Лицо этой девушки проникло в самую глубь моего существа, прошло сквозь меня, как штамп для чеканки серебра прошел бы сквозь воск, и мне показалось, словно я пронзен насквозь, но не истекаю кровью; в какой-то безумный миг мне вдруг захотелось уничтожить это лицо, как художник уничтожает оригинал, с которого успел снять один-единственный оттиск.
Я бросил сигарету и пробежал шесть шагов, составлявших ширину лестничной площадки. Но страх мой пропал, лишь только я очутился рядом с девушкой. Я произнес:
– Не могу ли я вам чем-нибудь помочь? Она улыбнулась, кивнула головой и ответила:
– О да, вы можете сказать мне, где находится Юденгассе.
– Юденгассе? – удивился я, у меня было такое чувство, будто я услышал свое имя во сне, но еще не осознал, что это действительно мое имя; я был не в себе, и мне казалось, я понял, что значит быть не в себе.
– Юденгассе, – повторил я, – да, Юденгассе. Пойдемте.
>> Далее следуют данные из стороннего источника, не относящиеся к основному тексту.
(** A replacement only leaves characters of the text or of the new string. *)
Lemma replace_from_chars (old new : string) (s : string) : forall skip x,
  In x (chars (replace_from old new skip s)) -> In x (chars s) \/ In x (chars new).
Proof.
  induction s as [|c s IH]; intros skip x; [simpl; tauto|].
  cbn [replace_from]. destruct skip as [|k].
  - destruct (prefix old (String c s)).
    + rewrite chars_append, in_app_iff. intros [H | H]; [tauto|].
      apply IH in H. simpl. tauto.
    + simpl. intros [H | H]; [tauto|]. apply IH in H. tauto.
  - intros H. apply IH in H. simpl. tauto.
Qed.

(** Replacing a one-character string removes the character. *)
Lemma replace_char_gone (c : ascii) (new : string) (s : string) :
  ~ In c (chars new) -> ~ In c (chars (replace (String c "") new s)).
Proof.
  intros Hnew. unfold replace.
  induction s as [|a s IH]; simpl; [tauto|].
  destruct (ascii_dec c a) as [-> | Hne].
  - assert (Hp : prefix "" s = true) by now destruct s.
    rewrite Hp, chars_append, in_app_iff. tauto.
  - simpl. intros [H | H]; [congruence | tauto].
Qed.

Lemma lower_chars (s : string) : chars (lower s) = map lower_ascii (chars s).
Proof. induction s as [|c s IH]; simpl; congruence. Qed.

Lemma lower_ascii_not_upper (c : ascii) : is_upper (lower_ascii c) = false.
Proof.
  unfold lower_ascii, is_upper.
  destruct (Nat.leb 65 (nat_of_ascii c) && Nat.leb (nat_of_ascii c) 90) eqn:E; auto.
  apply andb_true_iff in E as [E1 E2]. apply Nat.leb_le in E1, E2.
  rewrite nat_ascii_embedding by lia.
  apply andb_false_iff. right. apply Nat.leb_gt. lia.
Qed.

(** Lowering a character yields a punctuation mark only from itself. *)
Lemma lower_ascii_other (c x : ascii) :
  is_upper x = false -> Nat.leb 97 (nat_of_ascii x) && Nat.leb (nat_of_ascii x) 122 = false ->
  lower_ascii c = x -> c = x.
Proof.
  unfold lower_ascii, is_upper. intros Hu Hl.
  destruct (Nat.leb 65 (nat_of_ascii c) && Nat.leb (nat_of_ascii c) 90) eqn:E; auto.
  apply andb_true_iff in E as [E1 E2]. apply Nat.leb_le in E1, E2.
  intros <-. rewrite nat_ascii_embedding in Hl by lia.
  apply andb_false_iff in Hl as [Hl | Hl]; apply Nat.leb_gt in Hl; lia.
Qed.

(** A column name has no dot, no bracket and no ASCII capital. *)
Theorem normalize_column_charset (p : string) (x : ascii) :
  In x (chars (_normalize_column p)) ->
  x <> "."%char /\ x <> "["%char /\ x <> "]"%char /\ is_upper x = false.
Proof.
  unfold _normalize_column. rewrite lower_chars, in_map_iff.
  intros [c [Hc Hin]].
  set (s1 := replace "$." "" p) in *.
  set (s2 := replace "[" "_" s1) in *.
  set (s3 := replace "]" "" s2) in *.
  assert (H2 : ~ In "["%char (chars s2)).
  { apply replace_char_gone. simpl. intuition discriminate. }
  assert (H3 : ~ In "]"%char (chars s3) /\ ~ In "["%char (chars s3)).
  { split; [apply replace_char_gone; simpl; tauto|].
    intros H. apply replace_from_chars in H as [H | []]. contradiction. }
  assert (H4 : ~ In "."%char (chars (replace "." "_" s3))).
  { apply replace_char_gone. simpl. intuition discriminate. }
  assert (H5 : forall y, y <> "_"%char -> In y (chars (replace "." "_" s3)) ->
                         In y (chars s3)).
  { intros y Hy H. apply replace_from_chars in H as [H | [H | []]]; congruence. }
  assert (Hnot : forall y, (y = "."%char \/ y = "["%char \/ y = "]"%char) -> c <> y).
  { intros y Hy E. subst c. destruct Hy as [-> | [-> | ->]].
    - contradiction.
    - apply H5 in Hin; [tauto | discriminate].
    - apply H5 in Hin; [tauto | discriminate]. }
  subst x. repeat split.
  - intros E. apply lower_ascii_other in E; try reflexivity.
    exact (Hnot "."%char (or_introl eq_refl) E).
  - intros E. apply lower_ascii_other in E; try reflexivity.
    exact (Hnot "["%char (or_intror (or_introl eq_refl)) E).
  - intros E. apply lower_ascii_other in E; try reflexivity.
    exact (Hnot "]"%char (or_intror (or_intror eq_refl)) E).
  - apply lower_ascii_not_upper.
Qed.

Lemma normalize_column_charset_witness :
  "_"%char <> "."%char /\ "_"%char <> "["%char /\ "_"%char <> "]"%char /\
  is_upper "_"%char = false.
Proof.
  apply (@normalize_column_charset "$.Orders.Items[0].SKU" "_"%char).
  vm_compute. tauto.
Defined.

End DdlFacts.

(** ** The heuristic translation *)

Module LlmFacts.
Import Py Schema Llm Views PyFacts SchemaFacts.

Example contains_examples :
  contains "count" "how many? count all records" = true /\
  contains " is " "where title is widget a" = true /\
  contains "avg" "average price" = false /\
  split_once "where" "count where title is widget a." = Some ("count ", " title is widget a.") /\
  strip_chars ["'"%char; "."%char] "'widget a'." = "widget a" /\
  contains "" "" = true.
Proof. repeat split. Qed.

Lemma find_none_iff (A : Type) (f : A -> bool) (l : list A) :
  find f l = None <-> forall x, In x l -> f x = false.
Proof.
  induction l as [|a l IH]; simpl; [tauto|].
  destruct (f a) eqn:E; split.
  - discriminate.
  - intros H. specialize (H a (or_introl eq_refl)). congruence.
  - intros H x [<- | Hx]; [exact E | now apply IH].
  - intros H. apply IH. intros x Hx. apply H. now right.
Qed.

Lemma filter_nil_iff (A : Type) (f : A -> bool) (l : list A) :
  filter f l = [] <-> forall x, In x l -> f x = false.
Proof.
  induction l as [|a l IH]; simpl; [tauto|].
  destruct (f a) eqn:E; split.
  - discriminate.
  - intros H. specialize (H a (or_introl eq_refl)). congruence.
  - intros H x [<- | Hx]; [exact E | now apply IH].
  - intros H. apply IH. intros x Hx. apply H. now right.
Qed.

Section Built.
Variable repr_float : float -> string.
Variable repr_container : value -> string.
Variable set_order : list string -> list string.
Variable utcnow : string.
Variable self_compatible_dbs : list string.
Variable iter_other : string -> string -> outcome unit.
Variable item0_other : string -> string -> outcome value.
Variable strip : string -> string.

Local Abbreviation build :=
  (build repr_float repr_container set_order utcnow self_compatible_dbs).
Local Abbreviation _pick_numeric_field := (_pick_numeric_field item0_other).
Local Abbreviation _heuristic_translation :=
  (_heuristic_translation repr_float repr_container iter_other item0_other).

Lemma built_suggested_index sid ver records previous s d f :
  build sid ver records previous = Return (s, d) ->
  In f (fields s) -> suggested_index f = endswith (path f) "id".
Proof.
  intros Hb Hf. eapply build_field in Hf; [|exact Hb].
  destruct Hf as [_ [v [vs [_ [_ ->]]]]]. reflexivity.
Qed.

(** What [_pick_numeric_field] does on the schema of a [build]: it may
    only raise [IndexError], and does so exactly when no field has an
    integer or number type and no path ends with "id". *)
Lemma pick_numeric_field_facts sid ver records previous s d :
  build sid ver records previous = Return (s, d) ->
  (forall e, _pick_numeric_field (document s) = Raise e -> e = IndexError) /\
  (_pick_numeric_field (document s) = Raise IndexError <->
   forall f, In f (fields s) ->
     is_numeric (store_field f) = false /\ endswith (path f) "id" = false).
Proof.
  intros Hb. pose proof Hb as Hinv.
  apply build_inv in Hinv as [_ [_ [_ [Hpk _]]]].
  unfold Llm._pick_numeric_field, document. cbn [doc_fields doc_candidates].
  rewrite Hpk.
  destruct (find is_numeric (map store_field (fields s))) as [nf|] eqn:Hfind.
  - split; [discriminate|]. split; [discriminate|]. intros H.
    apply find_some in Hfind as [Hin Hnum].
    apply in_map_iff in Hin as [f [<- Hf]].
    destruct (H f Hf) as [H1 _]. congruence.
  - assert (Hnum : forall f, In f (fields s) -> is_numeric (store_field f) = false).
    { intros f Hf. apply (proj1 (find_none_iff _ _) Hfind). now apply in_map. }
    destruct (filter suggested_index (fields s)) as [|c cs] eqn:Hfil; simpl.
    + split; [intros e H; now injection H as <-|]. split; [|reflexivity].
      intros _ f Hf. split; [now apply Hnum|].
      rewrite <- (@built_suggested_index sid ver records previous s d f Hb Hf).
      now apply (proj1 (filter_nil_iff _ _) Hfil).
    + split; [discriminate|]. split; [discriminate|]. intros H.
      assert (Hc : In c (filter suggested_index (fields s))) by (rewrite Hfil; now left).
      apply filter_In in Hc as [Hc Hsi].
      rewrite (@built_suggested_index sid ver records previous s d c Hb Hc) in Hsi.
      destruct (H c Hc). congruence.
Qed.

(** On the schema of a [build], [_pick_numeric_field] raises nothing but
    [IndexError], and raises it exactly when no field has an integer or
    number type and no path ends with "id". *)
Theorem pick_numeric_field_built sid ver records previous s d :
  build sid ver records previous = Return (s, d) ->
  (forall e, _pick_numeric_field (document s) = Raise e -> e = IndexError) /\
  (_pick_numeric_field (document s) = Raise IndexError <->
   forall f, In f (fields s) ->
     is_numeric (store_field f) = false /\ endswith (path f) "id" = false).
Proof. apply pick_numeric_field_facts. Qed.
Я видел, как она встала и с некоторым удивлением взяла тяжелый чемодан; я был слишком потрясен и не подумал, что чемодан полагается нести мне; в ту минуту я был очень далек от привычной вежливости. Мысль о том, что она и есть Хедвиг Муллер, – в то мгновение еще не полностью осознанная мною, хотя эта мысль должна была со всей очевидностью возникнуть у меня, когда девушка произнесла слово «Юденгассе», – чуть не свела меня с ума. Здесь была какая-то путаница, неразбериха; я был настолько уверен, что дочь Муллера – блондинка, одна из тех многочисленных блондинок, будущих учительниц, которые проходили мимо меня, что не мог сразу отождествить эту девушку с ней; до сих пор я часто сомневаюсь, что она и есть Хедвиг Муллер, и произношу это имя неуверенно, ибо мне кажется, что ее настоящее имя мне еще предстоит узнать.
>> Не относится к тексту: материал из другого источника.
(** * SAYses voice core: a shallow embedding of the C++ sources

    The development follows the layout of [Core/src]:
    - [mumble/crypto.cpp]            : [CryptState] (OCB-AES128 packet sealing)
    - [audio/user_audio_buffer.cpp]  : [Crossfade], [FloatMixer], [UserAudioBuffer]
    - [audio/jitter_buffer.cpp]      : [JitterBuffer]
    - [mumble/mumble_client.cpp]     : [MumbleClient] (connect / disconnect)
    - [mumble/udp_ping.cpp]          : [UdpPing] (ping loop)

    Machine integers are [Z] with the wrap-around written out, byte buffers
    are [list Z], C++ [float] is IEEE binary32 through the standard library's
    [SpecFloat], and calls into OpenSSL, libm, the clock and the network are
    parameters or oracle records. *)

From Stdlib Require Import ZArith Lia Bool.
From Stdlib Require Import Floats.SpecFloat.
From stdpp Require Import base list strings.

Local Open Scope Z_scope.

(** ** Fixed-width integers *)

Module Int.

Definition u8 (x : Z) : Z := x mod 256.
Definition u32 (x : Z) : Z := x mod 2 ^ 32.
Definition u64 (x : Z) : Z := x mod 2 ^ 64.

(** [static_cast<int8_t>] of an integer: reduce modulo 256 into [-128, 127]. *)
Definition i8 (x : Z) : Z := (x + 128) mod 256 - 128.

(** [static_cast<int>] of an integer: reduce modulo 2^32 into the signed range. *)
Definition i32 (x : Z) : Z := (x + 2 ^ 31) mod 2 ^ 32 - 2 ^ 31.

(** [int64_t] arithmetic: reduce modulo 2^64 into the signed range. *)
Definition i64 (x : Z) : Z := (x + 2 ^ 63) mod 2 ^ 64 - 2 ^ 63.

(** Conversion of an [int] to [size_t] (64 bit on the target). *)
Definition size_t_of_int (x : Z) : Z := u64 x.

End Int.

(** ** Raw buffers *)

Module Buf.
– Да, да, – сказал я в ответ на ее вопросительный взгляд, – пойдемте!
Пропустив девушку с тяжелым чемоданом вперед, я последовал за ней к выходу.
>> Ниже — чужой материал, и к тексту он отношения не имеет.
(** X3: from the CSV to the table: when every zipcode of the CSV has 5
    characters, every stored zip has 5 characters and is the zipcode of a
    CSV row whose city, county and state the record carries. *)
Theorem load_zip_from_csv (zipData : list GeoRow) (dataset : list Row)
    (rec : Rental) :
  Forall (λ r, String.length (zipcode r) = 5%nat) zipData →
  rec ∈ etl (build_zipHash zipData) dataset →
  String.length (r_zip rec) = 5%nat
  ∧ ∃ r, r ∈ zipData ∧ zipcode r = r_zip rec
      ∧ r_city rec = csv_city r ∧ r_county rec = csv_county r
      ∧ r_state rec = state_abbr r.
Proof.
  intros Hcsv Hin. unfold etl in Hin.
  apply etl_for_provenance in Hin
    as [Hin | (row & geo & key & _ & _ & Hgeo & ->)].
  { simpl in Hin. by apply elem_of_nil in Hin. }
  apply build_zipHash_keys in Hgeo as (r & Hr & Hz & ->).
  simpl. split.
  - rewrite <- Hz. rewrite Forall_forall in Hcsv. by apply Hcsv.
  - exists r. auto.
Qed.

Lemma load_zip_from_csv_witness :
  String.length "01012" = 5%nat
  ∧ ∃ r, r ∈ sample_csv ∧ zipcode r = "01012"
      ∧ "Chesterfield" = csv_city r ∧ "Hampshire" = csv_county r
      ∧ "MA" = state_abbr r.
Proof.
  apply (load_zip_from_csv sample_csv sample_dataset
           (rental_of 1 "01012" {| city := "Chesterfield";
                                   county := "Hampshire"; state := "MA" |}
              (sample_row 0 "1012" (Some 1500%float)))).
  - repeat constructor.
  - apply elem_of_cons. left. reflexivity.
Defined.

Lemma etl_for_grows zipHash dataset st :
  ∃ ext, db (etl_for zipHash dataset st) = db st ++ ext.
Proof.
  revert st. induction dataset as [|r ds IH]; intros st; simpl.
  - exists []. by rewrite app_nil_r.
  - destruct (accepted zipHash r) eqn:Hacc.
    + destruct (etl_body_accepted zipHash r st Hacc) as (geo & _ & ->).
      destruct (row_limit <=? row_count st + 1)%Z; simpl; [eauto|].
      destruct (IH {| db := db st ++ [rental_of (Z.of_nat (length (db st)) + 1)
                                        (normalize_zip (Region r)) geo r];
                      row_count := row_count st + 1 |}) as [ext ->].
      simpl. rewrite <- app_assoc. eauto.
    + apply accepted_false in Hacc.
      rewrite (etl_body_rejected zipHash _ _ Hacc). apply IH.
Qed.

Lemma etl_for_stored zipHash dataset st :
  etl_inv st →
  ∃ news, db (etl_for zipHash dataset st) = db st ++ news
    ∧ Forall2 (stored_from zipHash) news
        (take (Z.to_nat (row_limit - row_count st))
              (List.filter (accepted zipHash) dataset)).
Proof.
  revert st. induction dataset as [|r ds IH]; intros st Hinv; simpl.
  - exists []. rewrite app_nil_r, take_nil. split; [done | constructor].
  - pose proof (etl_body_inv zipHash r st Hinv) as (_ & _ & Hcont).
    destruct (accepted zipHash r) eqn:Hacc.
    + destruct (etl_body_accepted zipHash r st Hacc) as (geo & Hgeo & Hbody).
      rewrite Hbody in *. simpl in Hcont.
      assert (Hrec : stored_from zipHash
                (rental_of (Z.of_nat (length (db st)) + 1)
                   (normalize_zip (Region r)) geo r) r).
      { exists geo. split; [exact Hgeo | reflexivity]. }
      destruct Hinv as [Hcnt Hlt].
      destruct (Z.leb_spec row_limit (row_count st + 1)) as [Hfull | Hroom].
      * eexists. split; [reflexivity|].
        replace (Z.to_nat (row_limit - row_count st)) with 1%nat by lia.
        simpl. rewrite take_0. repeat constructor. exact Hrec.
      * destruct (IH _ (Hcont eq_refl)) as (news & -> & Hnews).
        simpl in *. eexists. rewrite <- app_assoc. split; [reflexivity|].
        replace (Z.to_nat (row_limit - row_count st))
          with (S (Z.to_nat (row_limit - (row_count st + 1)))) by lia.
        simpl. constructor; [exact Hrec | exact Hnews].
    + apply accepted_false in Hacc.
      rewrite (etl_body_rejected zipHash _ _ Hacc). by apply IH.
Qed.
В те полминуты, пока я шел за ней, я думал о том. что буду ею обладать и ради этого готов разрушить все, что могло бы мне помешать. Я уже видел, как разрушаю стиральные машины, разбивая их десятифунтовым молотом. Я смотрел на спину Хедвиг, на ее шею и руки, побелевшие от того, что она несла тяжелый чемодан. Я ревновал ее к железнодорожному чиновнику, который на секунду дотронулся до ее руки, когда она протянула ему билет; я ревновал ее к полу вокзала, потому что по нему ступали ее ноги. Мы были почти у самого выхода, когда я сообразил, что мне надо взять чемодан.